* **WORK ORDER**: Copy each line of the records below, from the first through the one that contains "d <-? descs_of m b;", exactly as written.

* **RECORDS FOR PROCESSING**:
(** The state invariant between the entry points, once initialised. *)
Definition wf_matrix (m : matrix_t) : Prop :=
  0 < width m < 65536 /\ 0 < rows m < 256 /\ 1 <= color_depth m <= 8 /\
  0 < dma_desc_count m < 4294967296 /\
  (backbuffer m = 0 \/ (backbuffer m = 1 /\ double_buffer m = true)) /\
  exists sb0 sb1,
    buffer m = [sb0; sb1] /\ allocated m sb0 /\
    (double_buffer m = true -> allocated m sb1).

(** [matrix.buffer[b].dma_desc[dma_desc_count - 1].qe.stqe_next]. *)
Definition tail_next (m : matrix_t) (b : Z) : option desc_ptr :=
  d <-? descs_of m b;
  e <-? load d (dma_desc_count m - 1);
  Some (stqe_next e).

(** The buffer being streamed in double-buffer mode. *)
Definition frontbuffer (m : matrix_t) : Z := u8 (Z.lxor (backbuffer m) 1).

(** Buffer [b] holds the encoding of [fb]: the colour pass for [fb] would
    not change a byte of it. *)
Definition holds_frame (m : matrix_t) (b : Z) (fb : list Z)
  (get_color_bits : get_color_func) : Prop :=
  exists sd, stream_of m b = Some sd /\
             update_framebuffer_data m fb get_color_bits sd = Some sd.

(** A sequence of [show] calls, each with its [fb], [mono_color] and
    [mode]. *)
Fixpoint show_all (calls : list (list Z * Z * Z)) : M unit :=
  match calls with
  | [] => ret tt
  | (fb, color, mode) :: rest =>
      ledmatrix_show fb color mode ;; show_all rest
  end.

(** The error kind [InvalidArgument] of the interface. *)
Definition is_invalid_argument (e : mp_exception) : bool :=
  match e with
  | ValueError _ | TypeError _ => true
  | OSError _ => false
  end.

(** The [switch] of [ledmatrix_show], for a display of [W] by [H] pixels. *)
Definition show_colors (fb : list Z) (mode strm W H : Z) : M unit :=
  let len := Z.of_nat (length fb) in
  if mode =? COLOR_RGB565 then
    (if negb (len =? u32 (W * H * 2))
     then mp_raise (ValueError "Unexpected buffer size") else ret tt) ;;
    update_framebuffer strm fb get_color_bits_rgb
  else if mode =? COLOR_GS8 then
    (if negb (len =? u32 (W * H))
     then mp_raise (ValueError "Unexpected buffer size") else ret tt) ;;
    update_framebuffer strm fb get_color_bits_gs8
  else if mode =? COLOR_MONO then
    (if negb (len =? u32 ((Z.quot (W - 1) 8 + 1) * H))
     then mp_raise (ValueError "Unexpected buffer size") else ret tt) ;;
    update_framebuffer strm fb get_color_bits_mono_hlsb
  else ret tt.

(** The [mono_color] update of [ledmatrix_show]. *)
Definition show_tint (color : Z) (m : matrix_t) : matrix_t :=
  if color >=? 0
  then set_mono_color [Z.land (Z.shiftr color 16) 255;
                       Z.land (Z.shiftr color 8) 255;
                       Z.land color 255] m
  else m.

(** The decoder [show] selects for a mode, if any. *)
Definition decoder_of (mode : Z) : option get_color_func :=
  if mode =? COLOR_RGB565 then Some get_color_bits_rgb
  else if mode =? COLOR_GS8 then Some get_color_bits_gs8
  else if mode =? COLOR_MONO then Some get_color_bits_mono_hlsb
  else None.

(** [sd'] is [sd] after the colour pass of a [show] in that mode. *)
Definition encoded (m : matrix_t) (fb : list Z) (mode : Z) (sd sd' : list Z)
  : Prop :=
  match decoder_of mode with
  | Some dec => update_framebuffer_data m fb dec sd = Some sd'
  | None => sd' = sd
  end.

(** The fields that only [init] and [set_brightness] write. *)
Definition same_geometry (m m' : matrix_t) : Prop :=
  width m' = width m /\ height m' = height m /\ rows m' = rows m /\
  color_depth m' = color_depth m /\ invert m' = invert m /\
  column_swap m' = column_swap m /\ single_chn m' = single_chn m /\
  dma_desc_count m' = dma_desc_count m /\ brightness m' = brightness m /\
  double_buffer m' = double_buffer m /\ initialized m' = initialized m.

(** Two RGB565 frames for the demo geometry (4 by 4 pixels): all black and
    all white. *)
Definition demo_fbA : list Z := repeat 0 32.
Definition demo_fbB : list Z := repeat 255 32.

Definition demo_calls : list (list Z * Z * Z) :=
  [(demo_fbA, -1, COLOR_RGB565); (demo_fbB, -1, COLOR_RGB565)].

(** The arguments [ledmatrix_init] rejects before it allocates anything. *)
Definition init_invalid (args : init_args) : bool :=
  Z.odd (arg_width args)
  || ((0 <? arg_brightness args)
      && (u16 (arg_width args) - 1 <=? u16 (arg_brightness args)))
  || (u8 (arg_color_depth args) =? 0)
  || (6 <? Z.of_nat (length (io_rows args)))
  || (if arg_single_channel args
      then negb (Z.min 6 (Z.of_nat (length (io_colors args))) =? 3)
      else Z.of_nat (length (io_colors args)) <? 6).

(** All the pin indices handed to [init], in the order of the bus. *)
Definition pins_of (args : init_args) : list mp_obj :=
  io_colors args ++ io_rows args
  ++ [MpSmallInt (io_oe args); MpSmallInt (io_lat args);
      MpSmallInt (io_clk args)].

Definition mp_obj_eq_dec (x y : mp_obj) : {x = y} + {x <> y}.
Proof. decide equality; apply Z.eq_dec. Defined.

Fixpoint has_duplicate (l : list mp_obj) : bool :=
  match l with
  | [] => false
  | x :: rest =>
      (if in_dec mp_obj_eq_dec x rest then true else false)
      || has_duplicate rest
  end.

Definition is_small_int (o : mp_obj) : bool :=
  match o with MpSmallInt _ => true | MpOther => false end.
Lemma query_loop_run (domain : string) (iterations : nat) (delay : Q) (k : nat) :
  (0 <= delay)%Q ->
  forall (a : nat) (times : list Q) (printed : list Script.QueryLine) (w : World),
    (a + k = iterations)%nat ->
    (forall j, (j < k)%nat -> undisturbed (dig w (probes w + j)) = true) ->
    exists (new : list Script.QueryLine) (w' : World),
      Script.query_loop domain iterations delay (seq a k) times printed w
      = (Returns (times ++ map (fun l => time_ms (Script.sample l)) new,
                  printed ++ new), w')
      /\ List.length new = k
      /\ probes w' = (probes w + k)%nat
      /\ prefs w' = prefs w
      /\ dig w' = dig w
      /\ journal w' = rev (probe_schedule domain delay k) ++ journal w
      /\ (forall j, (j < k)%nat ->
            exists line,
              nth_error new j = Some line
              /\ Script.number line = (a + j + 1)%nat
              /\ records (dig w (probes w + j)) (Script.sample line)
              /\ line_agrees line).
Proof.
  intros Hdelay.
  induction k as [|k IH]; intros a times printed w Ha Hu.
  - exists [], w. simpl. rewrite !app_nil_r.
    repeat split; try reflexivity; try lia.
  - change (seq a (S k)) with (a :: seq (S a) k).
    rewrite (query_loop_cons_ok _ _ _ _ _ _ _ _ Hdelay), query_dns_run.
    pose proof (Hu 0%nat ltac:(lia)) as H0. rewrite Nat.add_0_r in H0.
    destruct (sample_of_run_undisturbed (now w) _ H0) as [s Hs]. rewrite Hs.
    set (line := {| Script.number := a + 1; Script.sample := s;
                    Script.indicator := cache_indicator s;
                    Script.answered := status_ok s |}).
    set (w2 := if (Z.of_nat a <? Z.of_nat iterations - 1)%Z
               then after_sleep delay (after_dig domain w)
               else after_dig domain w).
    assert (Hp : probes w2 = S (probes w))
      by (unfold w2; destruct (_ <? _)%Z; reflexivity).
    assert (Hd : dig w2 = dig w)
      by (unfold w2; destruct (_ <? _)%Z; reflexivity).
    assert (Hf : prefs w2 = prefs w)
      by (unfold w2; destruct (_ <? _)%Z; reflexivity).
    assert (Hj : rev (probe_schedule domain delay k) ++ journal w2
                 = rev (probe_schedule domain delay (S k)) ++ journal w).
    { unfold w2. destruct (Z.of_nat a <? Z.of_nat iterations - 1)%Z eqn:E.
      - apply Z.ltb_lt in E. destruct k as [|k]; [lia|].
        rewrite probe_schedule_step. simpl rev. simpl journal.
        rewrite <- !app_assoc. reflexivity.
      - apply Z.ltb_ge in E. destruct k as [|k]; [reflexivity | lia]. }
    destruct (IH (S a) (times ++ [time_ms s]) (printed ++ [line]) w2) as
      (new & w' & Hrun & Hlen & Hp' & Hf' & Hd' & Hj' & Hrec).
    { lia. }
    { intros j Hjk. rewrite Hd, Hp.
      replace (S (probes w) + j)%nat with (probes w + S j)%nat by lia.
      apply Hu. lia. }
    exists (line :: new), w'. rewrite Hrun.
    split. { simpl map. rewrite <- !app_assoc. reflexivity. }
    split. { simpl. lia. }
    split. { lia. }
    split. { congruence. }
    split. { congruence. }
    split. { rewrite Hj'. exact Hj. }
    intros [|j] Hjk.
    + exists line. rewrite !Nat.add_0_r.
      split; [reflexivity|]. split; [reflexivity|].
      split; [exists (now w); exact Hs | split; reflexivity].
    + destruct (Hrec j ltac:(lia)) as (l' & Hn & Hnum & Hr & Hag).
      exists l'. split; [exact Hn|]. split; [lia|]. split; [|exact Hag].
      rewrite Hd, Hp in Hr.
      replace (probes w + S j)%nat with (S (probes w) + j)%nat by lia. exact Hr.
Qed.
(** C4, amended.  On lists of Python ints and floats, of whatever lengths,
    [_scale_theoretical_curve] returns the theoretical list itself, and
    leaves the store as it is, when either list is empty or the last
    theoretical value is zero.  Otherwise it computes the one factor
    [measured[-1] / theoretical[-1]] and the product of every theoretical
    value with it, in Python arithmetic, and exactly one of two things
    happens.  Either the factor and all the products can be computed: then
    it returns a new list of the same length that holds these products,
    nothing else being changed, and whose last element is
    [theoretical[-1] * factor].  Or the division or one of the products
    raises, which behind the zero guard is always [OverflowError] and never
    [ZeroDivisionError]: then it raises [OverflowError], and nothing has been
    created or changed.  When the theoretical values and the last measured
    value are floats it returns.  The last element of the result need not be
    the last measured value: [scale([49], [1.0])] is
    [[0.9999999999999999]].  In particular [scale([], [1,2,3])] is the empty
    list it was given, and [scale([0,0,4], [1,2,10])] is [[0.0, 0.0, 10.0]],
    whose last element equals 10. *)
Theorem scale_theoretical_curve_spec (h : heap pynum) (values reference : loc)
    (lv lr : list pynum) :
  h !! values = Some lv -> h !! reference = Some lr ->
  (lv = [] \/ lr = [] \/ (exists v, last lv = Some v /\ py_is_zero v = true) ->
   _scale_theoretical_curve values reference h = Ok values h) /\
  (forall v r,
      last lv = Some v -> last lr = Some r -> py_is_zero v = false ->
      (exists factor scaled out y,
          py_truediv r v = inr factor /\
          Forall2 (fun x x' => py_mul x factor = inr x') lv scaled /\
          length scaled = length lv /\
          h !! out = None /\
          _scale_theoretical_curve values reference h
          = Ok out (<[out := scaled]> h) /\
          last scaled = Some y /\ py_mul v factor = inr y) \/
      (_scale_theoretical_curve values reference h = Raise OverflowError h /\
       (py_truediv r v = inl OverflowError \/
        exists factor,
          py_truediv r v = inr factor /\
          Exists (fun x => py_mul x factor = inl OverflowError) lv))) /\
  (forall v r,
      last lv = Some v -> last lr = Some r -> py_is_zero v = false ->
      Forall is_float lv -> is_float r ->
      exists out h', _scale_theoretical_curve values reference h = Ok out h') /\
  (lv = [PyInt 49] -> lr = [PyFloat 1%float] ->
   exists out,
     h !! out = None /\
     _scale_theoretical_curve values reference h
     = Ok out (<[out := [PyFloat 0x1.fffffffffffffp-1%float]]> h) /\
     py_eq (PyFloat 0x1.fffffffffffffp-1%float) (PyFloat 1%float) = false) /\
  (lv = [] -> lr = [PyInt 1; PyInt 2; PyInt 3] ->
   _scale_theoretical_curve values reference h = Ok values h) /\
  (lv = [PyInt 0; PyInt 0; PyInt 4] -> lr = [PyInt 1; PyInt 2; PyInt 10] ->
   exists out,
     h !! out = None /\
     _scale_theoretical_curve values reference h
     = Ok out (<[out := [PyFloat 0%float; PyFloat 0%float; PyFloat 10%float]]> h) /\
     py_eq (PyFloat 10%float) (PyInt 10) = true).
Proof.
  intros Hv Hr. split; [| split; [| split; [| split; [| split]]]].
  - now apply (scale_identity h values reference lv lr).
  - intros v r Hlv Hlr Hzero.
    pose proof (scale_scaled h values reference lv lr v r Hv Hr Hlv Hlr Hzero)
      as Hrun.
    destruct (_scale_theoretical_curve values reference h)
      as [out h' | e h' |] eqn:Hout; [left | right | contradiction].
    + destruct Hrun as (factor & scaled & Hdiv & Hall & Hfresh & ->).
      destruct (Forall2_last _ _ _ _ Hall Hlv) as (y & Hy & Hmul).
      exists factor, scaled, out, y.
      split; [exact Hdiv |]. split; [exact Hall |].
      split; [symmetry; eapply Forall2_length; eauto |].
      split; [exact Hfresh |]. split; [reflexivity |].
      split; [exact Hy | exact Hmul].
    + destruct (scale_raises_overflow h values reference lv lr v r e h'
                  Hv Hr Hlv Hlr Hzero Hout) as (-> & -> & Hwhy).
      split; [reflexivity | exact Hwhy].
  - intros v r Hlv Hlr Hzero Hfl Hfr.
    now apply (scale_floats_return h values reference lv lr v r).
  - intros -> ->.
    destruct (scale_run_products h values reference _ _
                (PyInt 49) (PyFloat 1%float)
                (PyFloat 0x1.4e5e0a72f0539p-6%float)
                [PyFloat 0x1.fffffffffffffp-1%float]
                Hv Hr eq_refl eq_refl eq_refl) as (out & Hfresh & Hrun).
    + vm_compute. reflexivity.
    + repeat (constructor; [vm_compute; reflexivity |]). constructor.
    + exists out. split; [exact Hfresh |]. split; [exact Hrun |].
      vm_compute. reflexivity.
  - intros -> _. apply (scale_identity h values reference [] lr); auto.
  - intros -> ->.
    destruct (scale_run_products h values reference _ _
                (PyInt 4) (PyInt 10) (PyFloat 2.5%float)
                [PyFloat 0%float; PyFloat 0%float; PyFloat 10%float]
                Hv Hr eq_refl eq_refl eq_refl) as (out & Hfresh & Hrun).
    + vm_compute. reflexivity.
    + repeat (constructor; [vm_compute; reflexivity |]). constructor.
    + exists out. split; [exact Hfresh |]. split; [exact Hrun |].
      vm_compute. reflexivity.
Qed.
(** * Rotation and quota-lifecycle engine of the account manager

    A shallow embedding of [app/models.py] (the [Account], [Quota] and
    [Session] models) and of [app/utils/rotation.py] (the
    [RotationManager]), followed by the properties of the engine.

    Conventions of the embedding.
    - The three tables are lists of rows; a Python object obtained from a
      query is the row at an index of its table, and an attribute
      assignment followed by [db.session.commit()] is an update of that
      row.  A query without [order_by] lists the rows in table order and
      [.first()] takes the first one.
    - [datetime] values are microsecond counts, tagged [Naive] (no
      [tzinfo]) or [Aware] (the instant in UTC).  Mixing the two in an
      order comparison or a subtraction raises [TypeError], as in Python.
    - [datetime.now(timezone.utc)] reads the next value of a clock carried
      by the state; nothing is assumed about the clock.
    - A method is a function from the state to either a value and a new
      state, or a raised exception and the state as last committed. *)

From stdpp Require Import base option list strings.
From Stdlib Require Import ZArith Lia.

(** ** Values *)

Inductive provider := anthropic | gemini.
Inductive estado := disponible | agotada.
Inductive motivo := manual | cuota_agotada.
Inductive classification := Disponible | LimiteParcial | LimiteTotal.

Inductive datetime := Naive (t : Z) | Aware (t : Z).

(** Microseconds. *)
Definition timedelta := Z.

Inductive exn := ValueError (msg : string) | TypeError.

Global Instance provider_eq_dec : EqDecision provider.
Proof. solve_decision. Defined.
Global Instance estado_eq_dec : EqDecision estado.
Proof. solve_decision. Defined.
Global Instance motivo_eq_dec : EqDecision motivo.
Proof. solve_decision. Defined.
Global Instance datetime_eq_dec : EqDecision datetime.
Proof. solve_decision. Defined.

(** The stored value of a timestamp, whatever its tag: what the
    database orders by. *)
Definition stamp (d : datetime) : Z :=
  match d with Naive t => t | Aware t => t end.

(** [a >= b] on datetimes: [None] stands for the [TypeError] Python raises
    when exactly one side is naive. *)
Definition datetime_ge (a b : datetime) : option bool :=
  match a, b with
  | Aware x, Aware y => Some (y <=? x)%Z
  | Naive x, Naive y => Some (y <=? x)%Z
  | _, _ => None
  end.

(** [a - b] on datetimes, with the same failure. *)
Definition datetime_sub (a b : datetime) : option timedelta :=
  match a, b with
  | Aware x, Aware y => Some (x - y)%Z
  | Naive x, Naive y => Some (x - y)%Z
  | _, _ => None
  end.

(** ** Rows *)

Module Account.
Record t := mk {
  id : string;
  user_id : string;
  email_google : string;
  nombre : option string;
  activa : bool;
  veces_usada : option Z;
  tiempo_total_uso : option timedelta;
  created_at : option datetime
}.
End Account.

Module Quota.
Record t := mk {
  account_id : string;
  provider : provider;
  estado : estado;
  proximo_reset : option datetime;
  agotada_en : option datetime
}.
End Quota.

Module Session.
Record t := mk {
  account_id : string;
  provider : provider;
  inicio : datetime;
  fin : option datetime;
  duracion : option timedelta;
  motivo_fin : option motivo
}.
End Session.

(** ** State: the three tables and the clock *)

Record state := State {
  accounts : list Account.t;
  quotas : list Quota.t;
  sessions : list Session.t;
  clock : nat → Z;
  reads : nat
}.

Definition with_accounts (l : list Account.t) (st : state) : state :=
  State l (quotas st) (sessions st) (clock st) (reads st).
Definition with_quotas (l : list Quota.t) (st : state) : state :=
  State (accounts st) l (sessions st) (clock st) (reads st).
Definition with_sessions (l : list Session.t) (st : state) : state :=
  State (accounts st) (quotas st) l (clock st) (reads st).

(** The state after one more reading of the clock. *)
Definition tick (st : state) : state :=
  State (accounts st) (quotas st) (sessions st) (clock st) (S (reads st)).

(** ** Methods as state transformers that may raise *)

Inductive result (A : Type) :=
| Ok (a : A) (st : state)
| Raise (e : exn) (st : state).
Arguments Ok {A} a st.
Arguments Raise {A} e st.

Definition M (A : Type) := state → result A.

Definition ret {A} (a : A) : M A := λ st, Ok a st.
Definition raise {A} (e : exn) : M A := λ st, Raise e st.
Definition bind {A B} (m : M A) (k : A → M B) : M B :=
  λ st, match m st with
        | Ok a st' => k a st'
        | Raise e st' => Raise e st'
        end.

Notation "'let!' x ':=' m 'in' k" := (bind m (λ x, k))
  (at level 10, x pattern, m at level 100, k at level 200).
Notation "m ';;' k" := (bind m (λ _, k))
  (at level 100, k at level 200, right associativity).

(** The state a call leaves behind, whether it returned or raised. *)
Definition state_of {A} (r : result A) : state :=
  match r with Ok _ st => st | Raise _ st => st end.

(** [datetime.now(timezone.utc)] *)
Definition datetime_now : M datetime :=
  λ st, Ok (Aware (clock st (reads st))) (tick st).

Definition get_state : M state := λ st, Ok st st.

(** ** [Quota] *)

(** [quota.reset()] on the row at index [qi]. *)
Definition reset_row (q : Quota.t) : Quota.t :=
  Quota.mk (Quota.account_id q) (Quota.provider q) disponible None None.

* **WRITTEN RESPONSE**:
(** The state invariant between the entry points, once initialised. *)
Definition wf_matrix (m : matrix_t) : Prop :=
  0 < width m < 65536 /\ 0 < rows m < 256 /\ 1 <= color_depth m <= 8 /\
  0 < dma_desc_count m < 4294967296 /\
  (backbuffer m = 0 \/ (backbuffer m = 1 /\ double_buffer m = true)) /\
  exists sb0 sb1,
    buffer m = [sb0; sb1] /\ allocated m sb0 /\
    (double_buffer m = true -> allocated m sb1).

(** [matrix.buffer[b].dma_desc[dma_desc_count - 1].qe.stqe_next]. *)
Definition tail_next (m : matrix_t) (b : Z) : option desc_ptr :=
  d <-? descs_of m b;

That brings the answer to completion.